Из писем видно, что Константину Воробьеву не я один пытался помочь, но что из этого получалось, можно судить по письмам покойного или по такому вот примеру: к двадцатипятилетию со Дня Победы Пермское книжное издательство поручило мне составить сборник военной прозы, и наряду с другими известными произведениями я включил в этот сборник и рассказ Константина Воробьева «Дорога в отчий дом». И рассказ понравился в издательстве, решено было всей книге дать по нему название, соответствующее содержанию и духу сборника. Пока книга выходила, я переехал жить в другой город, и каково же было мое не изумление, а потрясение, когда я получил хорошо изданный сборник «Дорога в отчий дом», но самого рассказа там не было — кто-то где-то на пути к дорогому читателю «смахнул» рассказ.

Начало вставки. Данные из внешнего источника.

(* ===== verification/Thread.v ===== *)
(** Threads that wait: the states of a [KThread], the locks it holds and waits for and the
    inheritance of priority (src/src/core/hle/kernel/k_thread.h and k_thread.cpp), the wait
    queues (k_thread_queue.cpp) and what the scheduler is told of a change (k_scheduler.cpp).

    A pointer to a thread, a lock info, a tree or a process is a number. What the scheduler's
    queue uses of a thread, its priority among it, is the [Member] of the same number in
    PriorityQueue.v: it is the same object. A red-black tree is the list of its elements in
    order. Every operation runs with the scheduler's lock held and is one function. *)
From S2P Require Import Prelude Common Results PriorityQueue.

Definition ResultTerminationRequested : Z := Result.make Result.Kernel 59.
Definition ResultTimedOut : Z := Result.make Result.Kernel 117.
Definition ResultCancelled : Z := Result.make Result.Kernel 118.

(** [ThreadState], 16 bits wide. *)
Module ThreadState.
Definition Initialized : Z := 0.
Definition Waiting : Z := 1.
Definition Runnable : Z := 2.
Definition Terminated : Z := 3.
Definition SuspendShift : Z := 4.
Definition Mask : Z := Z.shiftl 1 SuspendShift - 1.
End ThreadState.

Module Svc.
Definition HighestThreadPriority : Z := 0.
Definition LowestThreadPriority : Z := 63.
End Svc.
Definition TerminatingThreadPriority : Z := 15.

(** * Data *)

(** The classes of wait queues, with the tree that an object of the class keeps. *)
Inductive QueueClass :=
  | ThreadSleep
  | WaitForAddress
  | WaitConditionVariable (m_tree : Z)
  | AddressArbiter (m_tree : Z)
  | LightLock.
Record KThreadQueue := MkQueue { q_class : QueueClass; m_hardware_timer : bool }.
Lemma AddWaiterImpl_ok k x w tx tw :
  locks_ok (prio k) (threads k) (lock_infos k) (lock_slab k) →
  (∀ y t, threads k !! y = Some t → GetPriority y k = Some (prio k y)) →
  threads k !! x = Some tx → threads k !! w = Some tw → waits k w = None → m_condvar_tree tw = None →
  ∃ k', AddWaiterImpl x w k = Some k' ∧ moved k k' (λ y, if decide (y = w) then Some x else waits k y).
Proof.
  intros L Hp Etx Ew Hw Hcv. pose proof (proj1 (waits_None _ _ _ _ L Ew) Hw) as Hwl.
  pose proof (kernel_bounds _ _ _ _ L Etx) as Hn. pose proof (kernel_room _ _ _ _ _ _ L Etx Ew Hw) as Hn'.
  pose proof (lk_small _ _ _ _ L) as Hsmall.
  unfold AddWaiterImpl. rewrite Ew. cbn [mbind option_bind]. rewrite bool_decide_eq_true_2 by done.
  cbn [check mbind option_bind].
  destruct (count_part k x tx (m_is_kernel_address_key tw) (λ n, s32 (n + 1)) (λ n, 0 <=? n) 1 Etx)
    as (k1 & -> & Ht1 & Hl1 & Hs1 & Ho1).
  { intros _. split; [|lia]. rewrite swrap_small; lia. }
  cbn [mbind option_bind]. unfold FindHeldLock.
  assert (∃ tx1, threads k1 !! x = Some tx1 ∧ m_held_lock_info_list tx1 = m_held_lock_info_list tx) as (tx1 & Ex1 & Eh1).
  { rewrite Ht1, Etx. eexists. split; [done|]. unfold recount. by destruct (decide (x = x)). }
  rewrite Ex1. cbn [mbind option_bind]. rewrite Eh1, Hl1.
  destruct (find_lock_ok (m_address_key tw) (m_is_kernel_address_key tw) (m_held_lock_info_list tx) (lock_infos k))
    as (o & -> & Ho).
  { intros l (li & E & _)%(lk_held _ _ _ _ L x tx l Etx). by exists li. }
  cbn [mbind option_bind].
  assert (∃ tw1, threads k1 !! w = Some tw1) as [tw1 Ew1] by (rewrite Ht1, Ew; eauto).
  destruct o as [l|]; cbn [mbind option_bind].
  - destruct (Ho l eq_refl) as (Hin & li & Eli & Ek & Ei).
    destruct (proj1 (lk_held _ _ _ _ L x tx l Etx) Hin) as (li' & E' & Eo).
    rewrite Eli in E'. injection E' as <-.
    destruct (lk_info _ _ _ _ L l li Eli) as [_ _ Hcount _].
    eapply (join_lock k k1 x w l li _ _ tx tw tw1); rewrite ?Hl1; try done.
    + exact (rehold_relink _ _ w x (Some l) _ _ tw1 (recount_same _ _ _ _ _ Ht1 Etx) Ew1).
    + eapply tree_room; done.
    + by left.
  - unfold lock_Create. rewrite Hs1. assert (∃ l slab', lock_slab k = l :: slab') as (l & slab' & Es).
    { pose proof (locks_room _ _ _ _ _ _ L Ew Hwl). destruct (lock_slab k); [done|eauto]. }
    rewrite Es. cbn [mbind option_bind].
    assert (lock_infos k !! l = None) as Ell by (apply (lk_slab _ _ _ _ L); rewrite Es; set_solver).
    unfold AddHeldLock. erewrite lock_at_once by (simpl; by rewrite lookup_insert_eq). cbn [mbind option_bind].
    rewrite (set_at_once _ x _ tx1) by done. cbn [mbind option_bind]. rewrite Eh1.
    assert (∃ tw2, <[x := set_held (l :: m_held_lock_info_list tx) tx1]> (threads k1) !! w = Some tw2) as [tw2 Ew2].
    { rewrite lookup_insert. destruct (decide (x = w)); eauto. }
    eapply (join_lock k _ x w l (MkLock [] (m_address_key tw) x 0 (m_is_kernel_address_key tw)) _ slab' tx tw tw2);
      try done; simpl.
    + by rewrite lookup_insert_eq.
    + intros l' Hl'. by rewrite !lookup_insert_ne, Hl1.
    + apply rehold_relink; [|done]. by apply recount_rehold.
    + lia.
    + right. by split_and!.
Qed.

Издатели, писатели, критики после смерти писателя начали его печатать, «привлекать внимание» к рано ушедшему незаурядному таланту. А что он был таков — никаких доказательств не требуется, откройте книги Воробьева на любой странице и читайте, вот хотя бы начало одной его самой почти первой повести «Алексей, сын Алексея»:
«…Под вечер степь полнилась задумчивостью и покоем. Ветер утихал, травы выпрямлялись, а подгоризонтные дали заволакивались багряной дымкой всегда тревожного степного заката. В полночь на ковыль оседала тяжелая роса. Тогда степь белела, как под инеем, и легкие ноги Катерины оставляли на ней темно-зеленые следы — борозды. Она уходила от стоянки своего отряда километра за три, выискивала впадину, где ковыль был густой и рослый, и в нем купалась…»
Какой легкий, изящный ритм! Какая влюбленная в слово поступь молодого автора, какой он еще романтичный!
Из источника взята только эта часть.